Partial discharge pattern analysis using PCA and back-propagation artificial neural network for the estimation of size and position of metallic particle adhering to spacer in GIS

Abstract

The presence of metallic particle is the most adversely influencing defect in gas-insulated substation (GIS). These particles may move freely in the GIS enclosure or adhere to the solid spacer surface due to electrostatic forces. The later can initiate partial discharges (PDs) in the weakest area, i.e., the triple junction. Therefore, the investigation of PD characteristics and particle size and position on the spacer surface is the significant step toward the reliability improvement of the GIS equipments. This paper presents the use of the back-propagation artificial neural network (BP-ANN) technique supplemented with principal component analysis (PCA) as the PD pattern recognition tools for the estimation of the particle size (length) and position on the spacer surface in a simulated GIS. PD-featured acquisition is performed by collecting their fingerprints from the measurements carried out using IEC 60270 method. The role of PCA is to reduce the dimension of the collected PD fingerprint data.

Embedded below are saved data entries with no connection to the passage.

Lemma triple_accounts {A} l (c : BM D A) Q :
  (NoDup (ids l) -> triple (node_ok l (active_map l)) c Q) -> triple (accounts l) c Q.
Proof. intros Hc n [Hnd Hn]. by apply Hc. Qed.
Lemma triple_disk l m what env : triple (node_ok l m) (check_disk_pressure what env) (fun _ => node_ok l m).
Proof.
  intros n Hn. unfold check_disk_pressure. destruct (nd_guard n) as [g|]; [|done].
  by destruct (guard_check g what (en_disk env)) as [g' r].
Qed.
Lemma triple_driver {A} l m (f : D -> D * result Error A) : triple (node_ok l m) (on_driver f) (fun r n =>
  node_ok l m n /\ forall a, r = Ok a -> exists d d', f d = (d', Ok a)).
Proof.
  intros n Hn. destruct Hn as (Hh & [d Hd] & Hr). unfold on_driver. rewrite Hd. destruct (f d) as [d' r] eqn:E. cbn.
  split; [refine (conj Hh (conj _ Hr)); by eexists|]. intros a ->. eauto.
Qed.
Lemma triple_driver_keep {A} l m (f : D -> D * result Error A) : triple (node_ok l m) (on_driver f) (fun _ => node_ok l m).
Proof. eapply triple_conseq; [apply triple_driver|done|]. by intros r n [? _]. Qed.
Lemma triple_need l m : triple (node_ok l m) need_driver (fun r n => node_ok l m n /\ r = Ok tt).
Proof. intros n Hn. unfold need_driver. pose proof Hn as (_ & [d Hd] & _). by rewrite Hd. Qed.
Lemma triple_state {A} l m (f : option string -> PM A) (l' : result Error A -> list ActiveSessionRecord) :
  (forall files s, holds files l s -> exists s' r, f files s = (s', r) /\ holds files (l' r) s') ->
  triple (node_ok l m) (on_state f) (fun r n => node_ok (l' r) m n).
Proof.
  intros Hf n (Hh & Hd & Hr). unfold on_state. destruct (Hf _ _ Hh) as ([st w] & r & -> & Hh'). cbn. done.
Qed.
Lemma triple_admit l m id r : resources_typed r -> m !! id = None ->
  triple (node_ok l m) (on_scheduler (fun s => scheduler_admit s id r)) (fun o n =>
    node_ok l (match o with Ok _ => <[id := r]> m | Err _ => m end) n).
Proof.
  intros Hr Hm n (Hh & Hd & Hp & Hi & Hc & Ha). unfold on_scheduler.
  destruct (scheduler_admit_cases (nd_scheduler n) id r Hi Hr Hp) as (s' & o & -> & Hi' & Hp' & Hc' & Ha'); [congruence|].
  refine (conj Hh (conj Hd (conj Hp' (conj Hi' (conj _ _))))); cbn; [congruence|]. rewrite Ha'. destruct o; congruence.
Qed.
Lemma triple_release l m id : triple (node_ok l m) (release_session id) (fun o n => node_ok l (delete id m) n /\ o = Ok tt).
Proof.
  intros n (Hh & Hd & Hp & Hi & Hc & Ha). unfold release_session, on_scheduler.
  destruct (scheduler_release_cases (nd_scheduler n) id Hi Hp) as (s' & -> & Hi' & Hp' & Hc' & Ha').
  split; [|done]. refine (conj Hh (conj Hd (conj Hp' (conj Hi' (conj _ _))))); cbn; congruence.
Qed.
Lemma triple_release_keep l m id : triple (node_ok l m) (release_session id) (fun _ => node_ok l (delete id m)).
Proof. eapply triple_conseq; [apply triple_release|done|]. by intros r n [? _]. Qed.
Lemma triple_ignore {A} P Q (m : BM D A) : triple P m (fun _ => Q) -> triple P (ignore m) (fun r n => Q n /\ r = Ok tt).
Proof. intros Hm n Hn. by split; [apply (Hm n Hn)|]. Qed.
Lemma triple_undo {A B} P (m : BM D A) (undo : BM D B) (Q R : Node D -> Prop) (S : A -> Node D -> Prop) :
  triple P m (fun r n => match r with Ok a => S a n | Err _ => Q n end) -> triple Q undo (fun _ => R) ->
  triple P (undo_on_error m undo) (fun r n => match r with Ok a => S a n | Err _ => R n end).
Proof.
  intros Hm Hu n Hn. specialize (Hm n Hn). unfold undo_on_error. destruct (m n) as [n' [a|e]]; [done|].
  by apply (Hu n').
Qed.
Lemma triple_or_clean {A} P (m : BM D unit) (cleanup : Error -> BM D A) a (Q : result Error A -> Node D -> Prop) R :
  triple P m (fun r n => match r with Ok _ => Q (Ok a) n | Err _ => R n end) ->
  (forall e, triple R (cleanup e) Q) -> triple P (or_clean m cleanup a) Q.
Proof.
  intros Hm Hc n Hn. specialize (Hm n Hn). unfold or_clean. destruct (m n) as [n' [[]|e]]; [done|]. by apply (Hc e n').
Qed.
End Triples.

(** ** The operations *)
Section Operations.
Context {D : Type} `{RuntimeDriver D}.
Context `{Json (list ActiveSessionRecord), Json (list SnapshotRecord), Json Logs}.
Context `{!JsonRoundtrip (list ActiveSessionRecord)}.
Context (cfg : SingleNodeSchedulerConfig).
Abbreviation others id l := (List.filter (fun s => negb (is_session id s)) l).

Lemma ensure_active_holds id files l s : holds files l s ->
  exists s' r, ensure_active id files s = (s', r) /\ holds files l s'.
Proof using All.
  intros Hh. unfold ensure_active. rewrite bind_pm, (load_active_holds files l) by done.
  destruct (List.find _ l); by eexists _, _.
Qed.
Lemma upsert_active_holds session files l s : session.(as_sandbox_id) ∉ ids l -> holds files l s ->
  exists s' r, upsert_active session files s = (s', r) /\
    holds files (match r with Ok _ => l ++ [session] | Err _ => l end) s'.
Proof using All.
  intros Hn Hh. unfold upsert_active. rewrite bind_pm, (load_active_holds files l) by done.
  rewrite filter_other by done. by apply replace_active_holds.
Qed.
Lemma remove_active_holds id files l s : holds files l s ->
  exists s' r, remove_active id files s = (s', r) /\ holds files (match r with Ok _ => others id l | Err _ => l end) s'.
Proof using All.
  intros Hh. unfold remove_active. rewrite bind_pm, (load_active_holds files l) by done. cbv zeta.
  case_decide; [by eexists _, _|]. by apply replace_active_holds.
Qed.
Lemma snapshot_holds files l s snapshot : holds files l s ->
  exists s' r, upsert_snapshot snapshot files s = (s', r) /\ holds files l s'.
Proof using All.
  intros Hh. unfold upsert_snapshot. rewrite bind_pm. destruct s as [st w]. unfold on_store, load_snapshots.
  destruct (lock_named "snapshot" (st_snapshots st)) as [o|e]; [|by eexists _, _]. by apply replace_snapshots_holds.
Qed.
Lemma remove_snapshot_holds files l s id : holds files l s ->
  exists s' r, remove_snapshot id files s = (s', r) /\ holds files l s'.
Proof using All.
  intros Hh. unfold remove_snapshot. rewrite bind_pm. destruct s as [st w]. unfold on_store, load_snapshots.
  destruct (lock_named "snapshot" (st_snapshots st)) as [o|e]; [|by eexists _, _]. cbv zeta.
  case_decide; [by eexists _, _|]. by apply replace_snapshots_holds.
Qed.
Lemma ensure_snapshot_holds files l s id : holds files l s ->
  exists s' r, ensure_snapshot id files s = (s', r) /\ holds files l s'.
Proof using All.
  intros Hh. unfold ensure_snapshot. rewrite bind_pm. destruct s as [st w]. unfold on_store, load_snapshots.
  destruct (lock_named "snapshot" (st_snapshots st)) as [o|e]; [|by eexists _, _].
  destruct (List.find _ o); by eexists _, _.
Qed.
Lemma triple_ensure l m id : triple (node_ok (D:=D) cfg l m) (on_state (ensure_active id)) (fun _ => node_ok cfg l m).
Proof using All. apply (triple_state cfg l m _ (fun _ => l)). intros files s. apply ensure_active_holds. Qed.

The obtained results show that PCA can significantly improve the BP-ANN performance in terms of execution time. Without PCA, 88 and 92 % accuracies can be achieved when BP-ANN is implemented with 1 and 2 hidden layers, respectively. With the integration of PCA, execution times are greatly reduced while retaining fairly high accuracy of 88 % in both cases. Thus, the proposed method is a contribution to development of the tool for improving the reliability of GIS.